The undefinability theorem is conventionally attributed to Alfred Tarski. Gödel also discovered the undefinability theorem in 1930, while proving his incompleteness theorems published in 1931, and well before the 1933 publication of Tarski's work (Murawski 1998). While Gödel never published anything bearing on his independent discovery of undefinability, he did describe it in a 1931 letter to John von Neumann. Tarski had obtained almost all results of his 1933 monograph "The Concept of Truth in the Languages of the Deductive Sciences" between 1929 and 1931, and spoke about them to Polish audiences. However, as he emphasized in the paper, the undefinability theorem was the only result he did not obtain earlier. According to the footnote to the undefinability theorem (Twierdzenie I) of the 1933 monograph, the theorem and the sketch of the proof were added to the monograph only after the manuscript had been sent to the printer in 1931. Tarski reports there that, when he presented the content of his monograph to the Warsaw Academy of Science on March 21, 1931, he expressed at this place only some conjectures, based partly on his own investigations and partly on Gödel's short report on the incompleteness theorems "Einige metamathematische Resultate über Entscheidungsdefinitheit und Widerspruchsfreiheit" [Some metamathematical results on the definiteness of decision and consistency], Austrian Academy of Sciences, Vienna, 1930.

Statement

We will first state a simplified version of Tarski's theorem, then state and prove in the next section the theorem Tarski proved in 1933.

Let ${\displaystyle L}$ be the language of first-order arithmetic. This is the theory of the natural numbers, including their addition and multiplication, axiomatized by the first-order Peano axioms. This is a "first-order" theory: the quantifiers extend over natural numbers, but not over sets or functions of natural numbers. The theory is strong enough to describe recursively defined integer functions such as exponentiation, factorials or the Fibonacci sequence.

Let ${\displaystyle {\mathcal {N}}}$ be the standard structure for ${\displaystyle L,}$ i.e. ${\displaystyle {\mathcal {N}}}$ consists of the ordinary set of natural numbers and their addition and multiplication. Each sentence in ${\displaystyle L}$ can be interpreted in ${\displaystyle {\mathcal {N}}}$ and then becomes either true or false. Thus ${\displaystyle (L,{\mathcal {N}})}$ is the "interpreted first-order language of arithmetic".

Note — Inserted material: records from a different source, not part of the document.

(* ===== verification/ListHeap.v ===== *)
(** * Intrusive lists (src/core/list.h)

    Circular doubly linked lists of cells in a heap: [dlist h hd l] says that
    the cells [l], in this order, hang on the list head [hd].  The operations
    of list.h are translated store by store; they refine the operations on
    Rocq's lists by which the other files model the lists of the program. *)

From stdpp Require Import gmap.
From S2P Require Import Prelude.

Local Open Scope c_scope.

(** struct list_head: [next], [prev].  Addresses are numbers, NULL is 0; an
    address without a cell is not allocated. *)
Abbreviation heap := (gmap Z (Z * Z)).
Definition NULL : Z := 0.

Definition next (p : Z) (h : heap) : res Z := fst <$> of_option NullDeref (h !! p).
Definition prev (p : Z) (h : heap) : res Z := snd <$> of_option NullDeref (h !! p).
Definition set_next (p v : Z) (h : heap) : res heap :=
  c ← of_option NullDeref (h !! p); Ok (<[p := (v, c.2)]> h).
Definition set_prev (p v : Z) (h : heap) : res heap :=
  c ← of_option NullDeref (h !! p); Ok (<[p := (c.1, v)]> h).

Definition INIT_LIST_HEAD (list : Z) (h : heap) : res heap :=
  h ← set_prev list list h;
  set_next list list h.

Definition list_empty (head : Z) (h : heap) : res bool :=
  n ← next head h; Ok (n =? head).

Definition list_is_first (list head : Z) (h : heap) : res bool :=
  p ← prev list h; Ok (p =? head).

Definition list_is_last (list head : Z) (h : heap) : res bool :=
  n ← next list h; Ok (n =? head).

Definition _list_del (entry : Z) (h : heap) : res heap :=
  n ← next entry h;
  p ← prev entry h;
  h ← set_prev n p h;
  p ← prev entry h;
  n ← next entry h;
  set_next p n h.

Definition list_del (entry : Z) (h : heap) : res heap :=
  h ← _list_del entry h;
  h ← set_prev entry NULL h;
  set_next entry NULL h.

Definition _list_add (_new prev_ next_ : Z) (h : heap) : res heap :=
  h ← set_prev next_ _new h;
  h ← set_next _new next_ h;
  h ← set_prev _new prev_ h;
  set_next prev_ _new h.

Definition list_del_init (entry : Z) (h : heap) : res heap :=
  h ← _list_del entry h;
  INIT_LIST_HEAD entry h.

Definition list_add (_new head : Z) (h : heap) : res heap :=
  n ← next head h; _list_add _new head n h.

Definition list_add_tail (_new head : Z) (h : heap) : res heap :=
  p ← prev head h; _list_add _new p head h.

Definition list_move (list head : Z) (h : heap) : res heap :=
  h ← _list_del list h; list_add list head h.

Definition list_move_tail (entry head : Z) (h : heap) : res heap :=
  h ← _list_del entry h; list_add_tail entry head h.

Definition _list_splice (list prev_ next_ : Z) (h : heap) : res heap :=
  e ← list_empty list h;
  if e : bool then Ok h
  else
    first ← next list h;
    last ← prev list h;
    h ← set_prev first prev_ h;
    h ← set_next prev_ first h;
    h ← set_next last next_ h;
    set_prev next_ last h.

Definition list_splice (list head : Z) (h : heap) : res heap :=
  n ← next head h; _list_splice list head n h.

Definition list_splice_tail (list head : Z) (h : heap) : res heap :=
  p ← prev head h; _list_splice list p head h.

Definition list_splice_init (list head : Z) (h : heap) : res heap :=
  n ← next head h;
  h ← _list_splice list head n h;
  INIT_LIST_HEAD list h.

Definition list_splice_tail_init (list head : Z) (h : heap) : res heap :=
  p ← prev head h;
  h ← _list_splice list p head h;
  INIT_LIST_HEAD list h.

(** The cells that [list_for_each(p, head)] goes through. *)
Fixpoint for_each (fuel : nat) (p head : Z) (h : heap) : res (list Z) :=
  match fuel with
  | O => Fault OutOfFuel
  | S fuel =>
      if p =? head then Ok []
      else
        n ← next p h;
        ps ← for_each fuel n head h;
        Ok (p :: ps)
  end.

Definition list_for_each (fuel : nat) (head : Z) (h : heap) : res (list Z) :=
  p ← next head h; for_each fuel p head h.

(** [list_for_each_prev(p, head)]: backwards. *)
Fixpoint for_each_prev (fuel : nat) (p head : Z) (h : heap) : res (list Z) :=
  match fuel with
  | O => Fault OutOfFuel
  | S fuel =>
      if p =? head then Ok []
      else
        n ← prev p h;
        ps ← for_each_prev fuel n head h;
        Ok (p :: ps)
  end.

Definition list_for_each_prev (fuel : nat) (head : Z) (h : heap) : res (list Z) :=
  p ← prev head h; for_each_prev fuel p head h.

(** The struct around a cell, [off] being the offset of its field. *)
Definition list_entry (off ptr : Z) : Z := ptr - off.
Definition list_first_entry (off ptr : Z) (h : heap) : res Z := n ← next ptr h; Ok (list_entry off n).
Definition list_last_entry (off ptr : Z) (h : heap) : res Z := p ← prev ptr h; Ok (list_entry off p).

(** The loops over the structs: [&p->field] is [p + off]. *)
Fixpoint for_each_entry (fuel : nat) (step : Z -> heap -> res Z) (off p head : Z) (h : heap) : res (list Z) :=
  match fuel with
  | O => Fault OutOfFuel
  | S fuel =>
      if p + off =? head then Ok []
      else
        n ← step (p + off) h;
        ps ← for_each_entry fuel step off (list_entry off n) head h;
        Ok (p :: ps)
  end.

Definition list_for_each_entry (fuel : nat) (off head : Z) (h : heap) : res (list Z) :=
  p ← list_first_entry off head h; for_each_entry fuel next off p head h.
Definition list_for_each_entry_reverse (fuel : nat) (off head : Z) (h : heap) : res (list Z) :=
  p ← list_last_entry off head h; for_each_entry fuel prev off p head h.

(** [list_for_each_safe(p, n, head) { list_del(p); free(p); }], the body of
    [snmp_vb_list_free] and its like. *)
Fixpoint free_each (fuel : nat) (p n head : Z) (h : heap) : res heap :=
  match fuel with
  | O => Fault OutOfFuel
  | S fuel =>
      if p =? head then Ok h
      else
        h ← list_del p h;
        let h := delete p h in
        let p := n in
        n ← next n h;
        free_each fuel p n head h
  end.

Definition list_free (fuel : nat) (head : Z) (h : heap) : res heap :=
  p ← next head h;
  n ← next p h;
  free_each fuel p n head h.
(* ===== verification/ListHeapSpec.v ===== *)
(** * The intrusive lists implement lists

    Every edge of a list goes from a cell of [hd :: l] to a cell of [l ++ [hd]];
    the operations insert, remove and redirect edges. *)

From stdpp Require Import gmap.
From S2P Require Import Prelude ListHeap.

Local Open Scope c_scope.

(** The fields of a cell. *)
Definition nx (h : heap) (p : Z) : option Z := fst <$> h !! p.
Definition pv (h : heap) (p : Z) : option Z := snd <$> h !! p.

Definition link (h : heap) (p q : Z) : Prop := nx h p = Some q /\ pv h q = Some p.

(** The representation predicate. *)
Definition dlist (h : heap) (hd : Z) (l : list Z) : Prop :=
  NoDup (hd :: l) /\ Forall2 (link h) (hd :: l) (l ++ [hd]).

(** ** Loads and stores *)

Lemma next_Ok h p v : nx h p = Some v -> next p h = Ok v.
Proof. unfold nx, next. by destruct (h !! p); [intros [= <-]|]. Qed.
Lemma prev_Ok h p v : pv h p = Some v -> prev p h = Ok v.
Proof. unfold pv, prev. by destruct (h !! p); [intros [= <-]|]. Qed.

Lemma nx_alloc h p v : nx h p = Some v -> is_Some (h !! p).
Proof. unfold nx. by destruct (h !! p). Qed.
Lemma pv_alloc h p v : pv h p = Some v -> is_Some (h !! p).
Proof. unfold pv. by destruct (h !! p). Qed.

(** What a store leaves: the one field, and the allocated cells. *)
Definition stored_next (p v : Z) (h h' : heap) : Prop :=
  (forall q, nx h' q = if decide (q = p) then Some v else nx h q) /\ (forall q, pv h' q = pv h q) /\
  forall q, is_Some (h' !! q) <-> is_Some (h !! q).
Definition stored_prev (p v : Z) (h h' : heap) : Prop :=
  (forall q, pv h' q = if decide (q = p) then Some v else pv h q) /\ (forall q, nx h' q = nx h q) /\
  forall q, is_Some (h' !! q) <-> is_Some (h !! q).

Lemma set_next_Ok h p v : is_Some (h !! p) -> exists h', set_next p v h = Ok h' /\ stored_next p v h h'.
Proof.
  intros [c E]. unfold set_next. rewrite E. cbn. eexists. split; [done|]. unfold stored_next, nx, pv.
  split_and!; intros q; destruct (decide (q = p)) as [-> |Hn];
    rewrite ?lookup_insert_eq, ?lookup_insert_ne by done; rewrite ?E; try done; split; eauto.
Qed.
Lemma set_prev_Ok h p v : is_Some (h !! p) -> exists h', set_prev p v h = Ok h' /\ stored_prev p v h h'.
Proof.
  intros [c E]. unfold set_prev. rewrite E. cbn. eexists. split; [done|]. unfold stored_prev, nx, pv.
  split_and!; intros q; destruct (decide (q = p)) as [-> |Hn];
    rewrite ?lookup_insert_eq, ?lookup_insert_ne by done; rewrite ?E; try done; split; eauto.
Qed.

(** ** Edges *)

Lemma edges_frame h h' F T : Forall2 (link h) F T -> (forall x, x ∈ F -> nx h' x = nx h x) -> (forall y, y ∈ T -> pv h' y = pv h y) ->
  Forall2 (link h') F T.
Proof.
  intros HF. induction HF as [|x y F T [H1 H2] _ IH]; intros HN HV; constructor.
  - split; [rewrite HN|rewrite HV]; rewrite ?elem_of_cons; auto.
  - apply IH; intros z Hz; [apply HN|apply HV]; rewrite elem_of_cons; auto.
Qed.

(** Inserting a cell into an edge. *)
Lemma add_edge h n a b F1 F2 T1 T2 :
  NoDup (F1 ++ a :: F2) -> NoDup (T1 ++ b :: T2) -> length F1 = length T1 -> Forall2 (link h) (F1 ++ a :: F2) (T1 ++ b :: T2) ->
  n ∉ F1 ++ a :: F2 -> n ∉ T1 ++ b :: T2 -> is_Some (h !! n) ->
  exists h', _list_add n a b h = Ok h' /\ Forall2 (link h') (F1 ++ a :: n :: F2) (T1 ++ n :: b :: T2) /\
    (forall x, x <> a -> x <> n -> nx h' x = nx h x) /\ (forall x, x <> b -> x <> n -> pv h' x = pv h x) /\
    (forall x, is_Some (h' !! x) <-> is_Some (h !! x)).
Proof.
  intros NF NT HL HE HnF HnT Hn. apply Forall2_app_inv in HE as [HE1 HE2]; [|done].
  inversion HE2 as [|a' b' F2' T2' [Ha Hb] HE3]; subst. unfold _list_add.
  destruct (set_prev_Ok h b n) as (h1 & -> & P1 & N1 & A1); [by eapply pv_alloc|]. cbn [mbind res_bind].
  destruct (set_next_Ok h1 n b) as (h2 & -> & N2 & P2 & A2); [by apply A1|]. cbn [mbind res_bind].
  destruct (set_prev_Ok h2 n a) as (h3 & -> & P3 & N3 & A3); [by apply A2, A1|]. cbn [mbind res_bind].
  destruct (set_next_Ok h3 a n) as (h4 & -> & N4 & P4 & A4); [by apply A3, A2, A1; eapply nx_alloc|].
  assert (a <> n /\ b <> n) as [Han Hbn].
  { split; intros ->; [apply HnF|apply HnT]; apply elem_of_app; right; by left. }
  assert (forall x, x <> a -> x <> n -> nx h4 x = nx h x) as FN.
  { intros x H1 H2. rewrite N4, N3, N2, N1. by rewrite !decide_False by done. }
  assert (forall x, x <> b -> x <> n -> pv h4 x = pv h x) as FP.
  { intros x H1 H2. rewrite P4, P3, P2, P1. by rewrite !decide_False by done. }
  exists h4. split; [done|]. apply NoDup_app in NF as (_ & NF1 & [NFa _]%NoDup_cons). apply NoDup_app in NT as (_ & NT1 & [NTb _]%NoDup_cons).
  split_and!; [|done|done|intros x; by rewrite A4, A3, A2, A1].
  apply Forall2_app; [|constructor; [|constructor]].
  - eapply edges_frame; [exact HE1| |]; intros x Hx; [apply FN|apply FP].
    + intros ->. apply (NF1 a Hx). by left.
    + intros ->. apply HnF, elem_of_app. by left.
    + intros ->. apply (NT1 b Hx). by left.
    + intros ->. apply HnT, elem_of_app. by left.
  - split; [rewrite N4, decide_True by done; done|]. rewrite P4, P3, decide_True; done.
  - split; [rewrite N4, N3, N2, decide_False, decide_True; done|]. rewrite P4, P3, P2, P1, decide_False, decide_True; done.
  - eapply edges_frame; [exact HE3| |]; intros x Hx; [apply FN|apply FP].
    + by intros ->.
    + intros ->. apply HnF, elem_of_app. right. by right.
    + by intros ->.
    + intros ->. apply HnT, elem_of_app. right. by right.
Qed.
(* ===== verification/SnmpEncoder.v ===== *)
(** * BER encoders (src/core/snmp_encoder.c)

    Each encoder writes a run of bytes from its [buf] argument on and returns
    their number; it is modelled by the list of bytes it writes, the number
    being the length of the list.  The [_try] functions predict that number
    without writing, and the callers size their allocations by them.

    The little-endian branch of each function has the function's own name;
    the branch compiled without [LITTLE_ENDIAN] has the suffix [_be]. *)

From S2P Require Import Prelude Asn1.

Local Open Scope c_scope.

(** ** Loops over the union [a] *)

(** [while (i > 0 && skip(a.buf[i])) i--;] *)
Fixpoint scan_down (skip : Z -> bool) (a : list Z) (i : nat) : nat :=
  match i with
  | O => O
  | S i' => if skip (nth i a 0) then scan_down skip a i' else i
  end.

(** [while (i >= 0) buf[j++] = a.buf[i--];] *)
Fixpoint copy_down (a : list Z) (i : nat) : list Z :=
  nth i a 0 :: match i with O => [] | S i' => copy_down a i' end.

(** [while (i < sizeof(int) && skip(a.buf[i])) i++;] leaves [a.buf + i] *)
Fixpoint scan_up (skip : Z -> bool) (a : list Z) : list Z :=
  match a with
  | [] => []
  | b :: t => if skip b then scan_up skip t else a
  end.

Definition skip_zero (b : Z) : bool := b =? 0.
Definition skip_ones (b : Z) : bool := b =? 0xff.

(** The bytes of [a.buf] for [a.tmp = value]. *)
Definition union_le (value : Z) : list Z := le_bytes 4 (u32 value).
Definition union_be (value : Z) : list Z := rev (le_bytes 4 (u32 value)).

(** ** Integers *)

Definition ber_int_enc_try (value : Z) : Z :=
  let a := union_le value in
  if 0 <=? value then
    let i := scan_down skip_zero a 3 in
    (if truth (nth i a 0 &. 0x80) then 1 else 0) + (Z.of_nat i + 1)
  else
    let i := scan_down skip_ones a 3 in
    (if truth (nth i a 0 &. 0x80) then 0 else 1) + (Z.of_nat i + 1).

Definition ber_int_enc_try_be (value : Z) : res Z :=
  if 0 <=? value then
    let p := scan_up skip_zero (union_be value) in
    b ← rd p 0; Ok ((if truth (b &. 0x80) then 1 else 0) + zlen p)
  else
    let p := scan_up skip_ones (union_be value) in
    b ← rd p 0; Ok ((if truth (b &. 0x80) then 0 else 1) + zlen p).

Definition ber_uint_enc_try (value : Z) : Z :=
  let a := union_le value in
  let i := scan_down skip_zero a 3 in
  (if truth (nth i a 0 &. 0x80) then 1 else 0) + (Z.of_nat i + 1).

Definition ber_uint_enc_try_be (value : Z) : res Z :=
  let p := scan_up skip_zero (union_be value) in
  b ← rd p 0; Ok ((if truth (b &. 0x80) then 1 else 0) + zlen p).

Definition ber_int_enc (value : Z) : list Z :=
  let a := union_le value in
  if 0 <=? value then
    let i := scan_down skip_zero a 3 in
    (if truth (nth i a 0 &. 0x80) then [0x0] else []) ++ copy_down a i
  else
    let i := scan_down skip_ones a 3 in
    (if truth (nth i a 0 &. 0x80) then [] else [0xff]) ++ copy_down a i.

Definition ber_int_enc_be (value : Z) : res (list Z) :=
  if 0 <=? value then
    let p := scan_up skip_zero (union_be value) in
    b ← rd p 0; Ok ((if truth (b &. 0x80) then [0x0] else []) ++ p)
  else
    let p := scan_up skip_ones (union_be value) in
    b ← rd p 0; Ok ((if truth (b &. 0x80) then [] else [0xff]) ++ p).

Definition ber_uint_enc (value : Z) : list Z :=
  let a := union_le value in
  let i := scan_down skip_zero a 3 in
  (if truth (nth i a 0 &. 0x80) then [0x0] else []) ++ copy_down a i.

Definition ber_uint_enc_be (value : Z) : res (list Z) :=
  let p := scan_up skip_zero (union_be value) in
  b ← rd p 0; Ok ((if truth (b &. 0x80) then [0x0] else []) ++ p).

(** ** Object identifiers *)

(** [do { tmp[k++] = (id & 0x7f) | 0x80; id /= 128; } while (id);] with
    [room] elements left in [uint8_t tmp[10]] *)
Fixpoint subid_tmp (room : nat) (id : Z) : res (list Z) :=
  match room with
  | O => Fault BufferOverflow
  | S room =>
      let b := u8 ((id &. 0x7f) |. 0x80) in
      if truth (id / 128) then r ← subid_tmp room (id / 128); Ok (b :: r)
      else Ok [b]
  end.

(** [tmp[0] &= 0x7f; do buf[j++] = tmp[--k]; while (k);] *)
Definition subid_out (tmp : list Z) : list Z :=
  match tmp with
  | [] => []
  | b :: t => rev ((b &. 0x7f) :: t)
  end.

(** [for (j = 1, i = 2; i < len; i++)] with [uint8_t i, j]: a [len] above 255
    is never reached, and the model then runs out of any fuel. *)
Fixpoint ber_oid_enc_try_loop (fuel : nat) (oid : list Z) (len i j : Z) : res Z :=
  match fuel with
  | O => Fault OutOfFuel
  | S fuel =>
      if i <? len then
        id ← rd oid i;
        tmp ← subid_tmp 10 id;
        ber_oid_enc_try_loop fuel oid len (u8 (i + 1)) (u8 (j + zlen (subid_out tmp)))
      else Ok j
  end.

Definition ber_oid_enc_try (oid : list Z) (len : Z) : res Z :=
  if len <? 2 then Ok len
  else ber_oid_enc_try_loop 256 oid len 2 1.

(** The [n] elements from [oid] on. *)
Fixpoint ber_oid_enc_loop (oid : list Z) (n : Z) : res (list Z) :=
  if n <=? 0 then Ok [] else
  match oid with
  | [] => Fault OutOfBounds
  | id :: t =>
      tmp ← subid_tmp 10 id;
      r ← ber_oid_enc_loop t (n - 1);
      Ok (subid_out tmp ++ r)
  end.

Definition ber_oid_enc (oid : list Z) (len : Z) : res (list Z) :=
  if len =? 0 then Ok []
  else if len =? 1 then o0 ← rd oid 0; Ok [u8 o0]
  else
    o0 ← rd oid 0;
    o1 ← rd oid 1;
    r ← ber_oid_enc_loop (zdrop 2 oid) (len - 2);
    Ok (u8 (o0 * 40 + o1) :: r).

(** ** Values *)

Definition ber_value_enc_try (value : list Z) (len type : Z) : res Z :=
  if is_tag type [ASN1_TAG_INT; ASN1_TAG_CNT] then
    inter ← load_int value; Ok (ber_int_enc_try inter)
  else if is_tag type [ASN1_TAG_GAU; ASN1_TAG_TIMETICKS] then
    uinter ← load_u32 value 0; Ok (ber_uint_enc_try uinter)
  else if is_tag type [ASN1_TAG_OBJID] then
    oid ← load_oids value (Z.to_nat len); ber_oid_enc_try oid len
  else if is_tag type [ASN1_TAG_OCTSTR; ASN1_TAG_IPADDR] then Ok len
  else Ok 0.

Definition ber_value_enc (value : list Z) (len type : Z) : res (list Z) :=
  if is_tag type [ASN1_TAG_INT; ASN1_TAG_CNT] then
    inter ← load_int value; Ok (ber_int_enc inter)
  else if is_tag type [ASN1_TAG_GAU; ASN1_TAG_TIMETICKS] then
    uinter ← load_u32 value 0; Ok (ber_uint_enc uinter)
  else if is_tag type [ASN1_TAG_OBJID] then
    oid ← load_oids value (Z.to_nat len); ber_oid_enc oid len
  else if is_tag type [ASN1_TAG_OCTSTR; ASN1_TAG_IPADDR] then rd_n value len
  else Ok [].

(** ** Lengths *)

Definition ber_length_enc_try (value : Z) : Z :=
  let i := scan_down skip_zero (union_le value) 3 in
  (if 127 <? value then 1 else 0) + (Z.of_nat i + 1).

Definition ber_length_enc_try_be (value : Z) : Z :=
  let p := scan_up skip_zero (union_be value) in
  (if 127 <? value then 1 else 0) + zlen p.

Definition ber_length_enc (value : Z) : list Z :=
  let a := union_le value in
  let i := scan_down skip_zero a 3 in
  (if 127 <? value then [u8 (0x80 |. (Z.of_nat i + 1))] else []) ++ copy_down a i.

Definition ber_length_enc_be (value : Z) : list Z :=
  let p := scan_up skip_zero (union_be value) in
  (if 127 <? value then [u8 (0x80 |. zlen p)] else []) ++ p.
Lemma expand_room gn k1 k2 :
  group_rep gn (k1 ++ k2) -> k1 ++ k2 <> [] -> zlen (k1 ++ k2) + 1 <= sub_id_cap gn ->
  exists gn1, group_node_expand gn (zlen k1) = Ok gn1 /\ group_gap gn k1 k2 gn1.
Proof.
  intros Hrep Hne Hroom. pose proof (group_rep_raw _ _ Hrep) as Hraw.
  destruct Hrep as [Hc Hcap Hf Ha [ji [Ei _]] [jp [Ep _]] Hsm Hs Hm]. unfold group_node_expand.
  rewrite Hraw. destruct (k1 ++ k2) as [|k0 kr] eqn:Ek; [done|]. rewrite <- Ek in *. clear Ek k0 kr Hraw.
  cbn [mbind res_bind c_assert negb]. rewrite map_app in Ei, Ep. rewrite <- app_assoc in Ei, Ep.
  rewrite Hc, (proj2 (Z.ltb_ge (sub_id_cap gn) _)) by lia.
  assert (forall A (f : Z * N -> A) l j, l = map f k1 ++ map f k2 ++ j -> zlen (k1 ++ k2) < zlen l ->
    exists y j', j = y :: j') as Hj.
  { intros A f l j -> Hl. autorewrite with lens in Hl.
    destruct j; [unfold zlen in Hl; simpl in Hl; lia|eauto]. }
  destruct (Hj _ _ _ _ Ei) as (yi & ji' & ->); [lia|].
  destruct (Hj _ _ _ _ Ep) as (yp & jp' & ->); [lia|].
  assert (forall A (f : Z * N -> A), Z.to_nat (zlen (k1 ++ k2) - zlen k1) = length (map f k2)) as Hn.
  { intros A f. rewrite length_map, zlen_app. unfold zlen. lia. }
  assert (forall A (f : Z * N -> A), zlen (k1 ++ k2) - 1 = zlen (map f k1) + zlen (map f k2) - 1) as Hi.
  { intros A f. autorewrite with lens. done. }
  destruct (shift_up_spec (map fst k2) (map fst k1) yi ji') as [zi Hzi].
  destruct (shift_up_spec (map (fun k => Some k.2) k2) (map (fun k => Some k.2) k1) yp jp') as [zp Hzp].
  rewrite (Hn _ fst), (Hi _ fst), Ei, Hzi. cbn [mbind res_bind].
  rewrite <- (Hn _ fst), <- (Hi _ fst), (Hn _ (fun k => Some k.2)), (Hi _ (fun k => Some k.2)), Ep, Hzp.
  cbn [mbind res_bind]. eexists. split; [reflexivity|].
  rewrite Ei in Ha, Hsm. rewrite Ep in Hsm. autorewrite with lens in Ha, Hsm.
  constructor; cbn [sub_id_cap sub_id_cnt sub_id sub_ptr]; [by eexists _, _..|done|lia| |];
    autorewrite with lens; lia.
Qed.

Each formula ${\displaystyle \varphi }$ in ${\displaystyle L}$ has a Gödel number ${\displaystyle g(\varphi ).}$ This is a natural number that "encodes" ${\displaystyle \varphi .}$ In that way, the language ${\displaystyle L}$ can talk about formulas in ${\displaystyle L,}$ not just about numbers. Let ${\displaystyle T}$ denote the set of ${\displaystyle L}$-sentences true in ${\displaystyle {\mathcal {N}}}$, and ${\displaystyle T^{*}}$ the set of Gödel numbers of the sentences in ${\displaystyle T.}$ The following theorem answers the question: Can ${\displaystyle T^{*}}$ be defined by a formula of first-order arithmetic?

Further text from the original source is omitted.